The Likert scale is a response scale that goes from five to seven points, asking the customer or interviewee to agree or disagree with a statement. The scale presumes that the intensity of someone's attitude or opinion is linear, going from strongly agree to strongly disagree, and assumes that attitudes can be measured.
Likert data can be a reliable source of information about people's attitudes, as long as you are aware of the tendency for people to agree with statements. For example, each of the five (or seven) responses can be counted in terms of how often a sentiment is expressed, or given a numerical value that measures the attitude being explored.
To reduce the impact of this bias, researchers can ...
- Questions should be phrased as statements: If you present customers with facts, you can learn more about different aspects of your business. The score averages can help you track customer satisfaction over time and work to improve it.

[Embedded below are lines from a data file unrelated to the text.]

(** One statement, from the note [g] to the note [g']. *)
Lemma inv_step g g' s s' gs i :
  inv s gs → gs !! i = Some g → moves g s s' → keys_ok s' →
  (∀ row, row ∈ ks_rows s' → dated row) → note_ok s' g' →
  (held g' = None ∨ held g' = held g ∨ held g' = Some (ks_next s)) → inv s' (<[i := g']> gs).
Proof.
  intros HI Hi Hm Hok Hd Hg' Hh. pose proof (lookup_lt_Some _ _ _ Hi) as Hlt.
  assert (Hfresh : ∀ j g0, gs !! j = Some g0 → held g0 ≠ Some (ks_next s)).
  { intros j g0 Hj H0. pose proof (in_notes _ _ HI _ _ Hj) as Hn. destruct (in_ok _ _ HI) as (_ & _ & Hid & _).
    destruct g0; cbn in *; try done; injection H0 as H0; destruct Hn as (Hin & _); specialize (Hid _ Hin); lia. }
  assert (Hown : ∀ j g0 id, j ≠ i → gs !! j = Some g0 → held g' = Some id → held g0 ≠ Some id).
  { intros j g0 id Hne Hj H1 H2. destruct Hh as [Hh|[Hh|Hh]].
    - congruence.
    - apply Hne. eapply (in_held _ _ HI j i g0 g id); [done..|congruence].
    - apply (Hfresh j g0 Hj). congruence. }
  split; [done|done| |].
  - intros j g0. destruct (decide (j = i)) as [->|Hne].
    + rewrite list_lookup_insert_eq by done. by intros [= <-].
    + rewrite list_lookup_insert_ne by done. intros Hj. eapply note_moves; [done| |by eapply in_notes].
      intros id H1 H2. apply Hne. by eapply (in_held _ _ HI j i g0 g id).
  - intros j k g1 g2 id Hj Hk H1 H2. destruct (decide (j = i)) as [->|Hji], (decide (k = i)) as [->|Hki].
    + done.
    + rewrite list_lookup_insert_eq in Hj by done. injection Hj as <-.
      rewrite list_lookup_insert_ne in Hk by done. by destruct (Hown k g2 id).
    + rewrite list_lookup_insert_eq in Hk by done. injection Hk as <-.
      rewrite list_lookup_insert_ne in Hj by done. by destruct (Hown j g1 id).
    + rewrite !list_lookup_insert_ne in * by done. by eapply (in_held _ _ HI j k g1 g2).
Qed.

Lemma idle_moves g s s' :
  (ks_next s ≤ ks_next s')%nat → ks_rows s' = ks_rows s → moves g s s'.
Proof. intros Hn Hr. split; [done| |]; rewrite Hr; eauto. Qed.

(** A read. *)
Lemma inv_read g g' s gs i :
  inv s gs → gs !! i = Some g → note_ok s g' → held g' = None ∨ held g' = held g → inv s (<[i := g']> gs).
Proof.
  intros HI Hi Hg Hh. eapply inv_step; [done..|by apply idle_moves|apply HI|apply HI|done|tauto].
Qed.

Lemma inv_free g s gs i : inv s gs → gs !! i = Some g → inv s (<[i := NFree]> gs).
Proof. intros HI Hi. eapply inv_read; [done|done|done|by left]. Qed.

(** Removing rows that are dead, or its own while it is pending. *)
Lemma inv_drop (f : KeyRow → bool) g s gs i :
  inv s gs → gs !! i = Some g →
  (∀ row, row ∈ ks_rows s → f row = false →
     kr_expiresAt row ≤ horizon ∨ kr_state row = Pending ∧ held g = Some (kr_id row)) →
  inv (with_rows (List.filter f (ks_rows s)) s) (<[i := NFree]> gs).
Proof.
  intros HI Hi Hf. destruct (in_ok _ _ HI) as (Hn & Hk & Hid & Ht).
  eapply (inv_step g); [done|done| | | |done|by left].
  - split; cbn; [done| |].
    + intros row' [? _]%elem_of_bfilter _. eauto.
    + intros row Hin He Hor. apply elem_of_bfilter. split; [done|]. destruct (f row) eqn:E; [done|].
      destruct (Hf row Hin E) as [?|[Hp Hh]]; [lia|]. destruct Hor as [?|?]; congruence.
  - split_and!; cbn; [by apply NoDup_map_bfilter|by apply NoDup_map_bfilter| |lia|lia].
    intros row [? _]%elem_of_bfilter. by apply Hid.
  - cbn. intros row [? _]%elem_of_bfilter. by apply (in_dated _ _ HI).
Qed.

Lemma inv_create r expiresAt s gs i :
  inv s gs → gs !! i = Some NFree → t0 + IDEMPOTENCY_TTL_MS ≤ expiresAt →
  ∃ g', inv (run (create_key r expiresAt) s).1 (<[i := g']> gs) ∧
    match (run (create_key r expiresAt) s).2 with
    | Some id => ∃ row, g' = NHold row ∧ kr_id row = id ∧ same_key (ir_scopeKey r) (ir_key r) row = true
    | None => g' = NFree
    end.
Proof.
  intros HI Hi He. unfold create_key. rewrite run_update.
  destruct (existsb (same_key (ir_scopeKey r) (ir_key r)) (ks_rows s)) eqn:E.
  { exists NFree. split; [|done]. cbn. rewrite list_insert_id by done. done. }
  cbn [fst snd]. set (row := {| kr_id := ks_next s |}). set (s' := {| ks_rows := _ |}).
  destruct (in_ok _ _ HI) as (Hn & Hk & Hid & Ht). exists (NHold row). split.
  - eapply (inv_step NFree); [done|done| | | | |by do 2 right].
    + split; cbn; [lia| |].
      * intros x [Hx| ->%list_elem_of_singleton]%elem_of_app Hlt; [by exists x|cbn in Hlt; lia].
      * intros x Hx _ _. apply elem_of_app. by left.
    + split_and!; cbn; [| | |lia|lia].
      * rewrite map_app. apply NoDup_app. split; [done|]. split; [|apply NoDup_singleton].
        intros x (row' & -> & Hin)%list_elem_of_fmap Heq%list_elem_of_singleton.
        specialize (Hid row' Hin). cbn in Heq. lia.
      * rewrite map_app. apply NoDup_app. split; [done|]. split; [|apply NoDup_singleton].
        intros x (row' & -> & Hin)%list_elem_of_fmap Heq%list_elem_of_singleton.
        cbn in Heq. apply not_true_iff_false in E. apply E, existsb_exists. exists row'.
        split; [by apply list_elem_of_In|]. injection Heq as H1 H2. unfold same_key.
        by rewrite !bool_decide_eq_true_2.
      * intros x [Hx| ->%list_elem_of_singleton]%elem_of_app; [|cbn; lia]. specialize (Hid x Hx). lia.
    + intros x [Hx| ->%list_elem_of_singleton]%elem_of_app; [by apply (in_dated _ _ HI)|].
      intros _ _. right. cbn. lia.
    + cbn. split_and!; [|done|lia]. apply elem_of_app. right. by left.
  - exists row. split_and!; [done..|]. unfold same_key. cbn. by rewrite !bool_decide_eq_true_2.
Qed.

Lemma inv_complete id status body s gs i row :
  inv s gs → gs !! i = Some (NHold row) → kr_id row = id →
  ∃ g', inv (run (complete num_to_string id status body) s).1 (<[i := g']> gs) ∧
    match (run (complete num_to_string id status body) s).2 with
    | Ok _ => g' = NWon (complete_row num_to_string status body row)
    | Throw _ => g' = NHold row
    end.
Proof.
  intros HI Hi <-. unfold complete. rewrite run_update. destruct (ks_refuses s).
  { exists (NHold row). cbn. by rewrite list_insert_id. }
  cbn [fst snd]. set (upd := λ x, if bool_decide (kr_id x = kr_id row) then _ else x).
  destruct (in_ok _ _ HI) as (Hn & Hk & Hid & Ht). destruct (in_notes _ _ HI _ _ Hi) as (Hin & Hp & He).
  assert (Hupd : ∀ x, kr_id (upd x) = kr_id x ∧ kr_expiresAt (upd x) = kr_expiresAt x ∧
    (kr_scopeKey (upd x), kr_key (upd x)) = (kr_scopeKey x, kr_key x)).
  { intros x. unfold upd. by case_bool_decide. }
  exists (NWon (complete_row num_to_string status body row)). split; [|done].
  eapply (inv_step (NHold row)); [done|done| | | | |by right; left].
  - split; cbn; [done| |].
    + intros x (x0 & -> & Hx0)%list_elem_of_fmap _. exists x0. split; [done|]. by destruct (Hupd x0) as (-> & -> & _).
    + intros x Hx _ Hor. apply list_elem_of_fmap. exists x. split; [|done]. unfold upd.
      rewrite bool_decide_eq_false_2; [done|]. intros Heq.
      assert (x = row) as -> by (by apply (NoDup_map_inj kr_id (ks_rows s))).
      destruct Hor as [?|?]; [congruence|done].
  - split_and!; cbn; [| | |lia|lia].
    + rewrite map_map. rewrite (map_ext _ kr_id); [done|apply Hupd].
    + rewrite map_map. rewrite (map_ext _ (λ x, (kr_scopeKey x, kr_key x))); [done|apply Hupd].
    + intros x (x0 & -> & Hx0)%list_elem_of_fmap. destruct (Hupd x0) as (-> & _). by apply Hid.
  - intros x (x0 & -> & Hx0)%list_elem_of_fmap. pose proof (in_dated _ _ HI x0 Hx0) as Hd. unfold dated, same_key in *.
    destruct (Hupd x0) as (_ & -> & [= -> ->]). exact Hd.
  - cbn. split_and!; [|done|done]. apply list_elem_of_fmap. exists row. split; [|done].
    unfold upd. by rewrite bool_decide_eq_true_2.
Qed.

(** A step of the surroundings: the rows and the ids stay. *)
Lemma inv_env g s s' gs i :
  inv s gs → gs !! i = Some g → ks_rows s' = ks_rows s → ks_next s' = ks_next s →
  t0 ≤ ks_now s' ≤ horizon → inv s' (<[i := g]> gs).
Proof.
  intros HI Hi Hr Hn Ht. destruct (in_ok _ _ HI) as (H1 & H2 & H3 & _).
  eapply (inv_step g); [done|done|apply idle_moves; [lia|done]| | | |by right; left].
  - unfold keys_ok. rewrite Hr, Hn. done.
  - rewrite Hr. apply HI.
  - pose proof (in_notes _ _ HI _ _ Hi) as H. destruct g; cbn in *; unfold lasting in *; rewrite ?Hr, ?Hn; done.
Qed.

(** *** Calls *)

(** What a note must say for the reply to be right. *)
Definition reply_ok (carried : Prop) (g : note) (r : Reply) : Prop :=
  carried →
  (settled_by r → ∃ row body, g = NWon row ∧ same_key scopeKey key row = true ∧
     kr_status row = Some (rp_status r) ∧ kr_body row = Some (body_text num_to_string body) ∧
     rp_body r = Some body) ∧
  (rp_replayed r = true → ∃ row, g = NReplay row ∧ same_key scopeKey key row = true ∧
     kr_state row = DoneState ∧ (fresh → horizon < kr_expiresAt row) ∧ rp_status r = default 200 (kr_status row) ∧
     rp_body r = Some (match kr_body row with None => VNull | Some text => json_parse text end)).

Lemma reply_plain carried g r : rp_replayed r = false → (rp_ran r = true → 500 ≤ rp_status r) → reply_ok carried g r.
Proof. intros H1 H2 _. split; [intros [Hr Hs]; specialize (H2 Hr); lia|congruence]. Qed.

(** What [begin] leaves a request with. *)
Definition decided (sk k : string) (g : note) (d : IdempotencyDecision) : Prop :=
  match d with
  | Proceed id => ∃ row, g = NHold row ∧ kr_id row = id ∧ same_key sk k row = true
  | Replay status body => ∃ row, g = NReplay row ∧ same_key sk k row = true ∧ kr_state row = DoneState ∧
      (fresh → same_key scopeKey key row = true → horizon < kr_expiresAt row) ∧ status = default 200 (kr_status row) ∧
      body = match kr_body row with None => VNull | Some text => json_parse text end
  | InFlight | Mismatch => True
  end.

- Be sure to consider both positive and negative statements when making your evaluation, in pairs, for consistency: One-off sentiment measurements might not give you an accurate picture of customer opinion. Try measuring customer sentiment in multiple instances to see if there is agreement, disagreement, or neutrality.
When to use Likert scale
A Likert scale can measure statements of agreement from researchers across disciplines, such as UX, marketing, and customer experience.
The scale can also be used to measure:
- Agreement: Strongly agree → strongly disagree
- Frequency: Often → never
- Quality: Very good → very bad
- Likelihood: Definitely → never
- Importance: Very important → unimportant
If you want to get a more accurate measurement of everyone's responses, it's worth asking them to agree or disagree with multiple statements. You can then combine or average a person's responses.